Material provided: Begin

(* ===== verification/PropGrouper.v ===== *)
(** Groups of a list (prop_grouper.c): a property that shows the children of
    another in groups, by a value of each. *)
From S2P Require Import Prelude PropStore PropTree PropMirror PropList.
From Stdlib Require Import SpecFloat.

Local Open Scope Z_scope.

(** * Data *)

(** [pg_node_t]; a group is known by its [pgg_root]. *)
Record node := Node {
  pgn_in : pid;
  pgn_out : option pid;
  pgn_group : option pid
}.

(** [pg_group_t], with the children of [pgg_nodes]. *)
Record group := Group {
  pgg_name : list Z;
  pgg_root : pid;
  pgg_nodes : list pid;
  pgg_entries : list nat
}.

(** [struct prop_grouper], with the children of [pg_dst], the tags, and the
    properties made (from [pg_next] on) with their originators.  A node is known
    by its address. *)
Record grouper := Grouper {
  pg_nodes : list nat;
  pg_map : gmap nat node;
  pg_groups : list group;
  pg_dst : list pid;
  pg_tags : tags nat;
  pg_links : gmap pid pid;
  pg_next : nat
}.

Definition set_nodes l m g := Grouper l m (pg_groups g) (pg_dst g) (pg_tags g) (pg_links g) (pg_next g).
Definition set_map m g := Grouper (pg_nodes g) m (pg_groups g) (pg_dst g) (pg_tags g) (pg_links g) (pg_next g).
Definition set_groups gs d g := Grouper (pg_nodes g) (pg_map g) gs d (pg_tags g) (pg_links g) (pg_next g).
Definition set_tags T g := Grouper (pg_nodes g) (pg_map g) (pg_groups g) (pg_dst g) T (pg_links g) (pg_next g).
Definition set_made L n g := Grouper (pg_nodes g) (pg_map g) (pg_groups g) (pg_dst g) (pg_tags g) L n.

Notation key := 0%nat.

Section grouper.
(** [printf] of a float with [%f], and the address that [calloc] returns when
    those in the list are in use. *)
Variable print_float : spec_float -> list Z.
Variable calloc : list nat -> nat.

Definition get_node (n : nat) : H grouper node :=
  m ← gets pg_map; match m !! n with Some x => mret x | None => fault UseAfterFree end.
Definition put_node (n : nat) (x : node) : H grouper unit := m ← gets pg_map; modify (set_map (<[n := x]> m)).

Definition upd_group (r : pid) (f : group -> group) (gs : list group) : list group :=
  map (fun g => if decide (pgg_root g = r) then f g else g) gs.
Definition with_nodes (l : list pid) (g : group) : group := Group (pgg_name g) (pgg_root g) l (pgg_entries g).
Definition with_entries (l : list nat) (g : group) : group := Group (pgg_name g) (pgg_root g) (pgg_nodes g) l.

(** * Groups *)

(** A new group has a property with two children, for its name and its nodes. *)
Definition group_find (name : list Z) : H grouper pid :=
  gs ← gets pg_groups;
  match List.find (fun g => bool_decide (pgg_name g = name)) gs with
  | Some g => mret (pgg_root g)
  | None =>
      r ← gets pg_next; L ← gets pg_links; d ← gets pg_dst;
      _ ← modify (set_made L (r + 3)%nat);
      _ ← modify (set_groups (Group name r [] [] :: gs) (d ++ [r]));
      mret r
  end.

Definition group_destroy (r : pid) : H grouper unit :=
  gs ← gets pg_groups; d ← gets pg_dst;
  modify (set_groups (filter (fun g => pgg_root g <> r) gs) (unlink r d)).

Definition node_unset (n : nat) : H grouper unit :=
  x ← get_node n;
  _ ← match pgn_out x with
      | Some o =>
          gs ← gets pg_groups; d ← gets pg_dst; L ← gets pg_links; i ← gets pg_next;
          _ ← modify (set_groups (map (fun g => with_nodes (unlink o (pgg_nodes g)) g) gs) d);
          modify (set_made (delete o L) i)
      | None => mret tt
      end;
  match pgn_group x with
  | Some r =>
      gs ← gets pg_groups; d ← gets pg_dst;
      let gs := upd_group r (fun g => with_entries (unlink n (pgg_entries g)) g) gs in
      _ ← modify (set_groups gs d);
      g ← not_null (List.find (fun g => bool_decide (pgg_root g = r)) gs);
      match pgg_entries g with [] => group_destroy r | _ => mret tt end
  | None => mret tt
  end.

Definition node_update_group (n : nat) (name : option (list Z)) : H grouper unit :=
  _ ← node_unset n;
  x ← get_node n;
  match name with
  | None => put_node n (Node (pgn_in x) None None)
  | Some name =>
      r ← group_find name;
      gs ← gets pg_groups; d ← gets pg_dst;
      _ ← modify (set_groups (upd_group r (fun g => with_entries (n :: pgg_entries g) g) gs) d);
      o ← gets pg_next; L ← gets pg_links;
      _ ← modify (set_made (<[o := pgn_in x]> L) (S o));
      _ ← put_node n (Node (pgn_in x) (Some o) (Some r));
      gs ← gets pg_groups; d ← gets pg_dst;
      modify (set_groups (upd_group r (fun g => with_nodes (pgg_nodes g ++ [o]) g) gs) d)
  end.

(** The buffer has room for 31 characters. *)
Definition event_group (e : pevent) : option (list Z) :=
  match e with
  | SetRstring s _ _ => Some s
  | SetUri t _ _ => t
  | SetCstring s _ => Some s
  | SetInt v _ => Some (take 31 (dec_of_Z v))
  | SetFloat v _ _ => Some (take 31 (print_float v))
  | _ => None
  end.

Definition node_set_group (n : nat) (e : pevent) : H grouper unit := node_update_group n (event_group e).

(** * Events *)

Section source.
(** What the subscription to a child tells when it is made. *)
Variable tells : pid -> list pevent.

Definition pg_add_node (p : pid) : H grouper unit :=
  l ← gets pg_nodes; m ← gets pg_map; T ← gets pg_tags;
  let n := calloc l in
  _ ← modify (set_nodes (n :: l) (<[n := Node p None None]> m));
  _ ← modify (set_tags (prop_tag_set p key n T));
  for_each (tells p) (node_set_group n).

Material provided: End

## [Exercise details]
Copy each line of the preceding data that contains the string "pevent".

## [Response to this task]
Definition event_group (e : pevent) : option (list Z) :=
Definition node_set_group (n : nat) (e : pevent) : H grouper unit := node_update_group n (event_group e).
Variable tells : pid -> list pevent.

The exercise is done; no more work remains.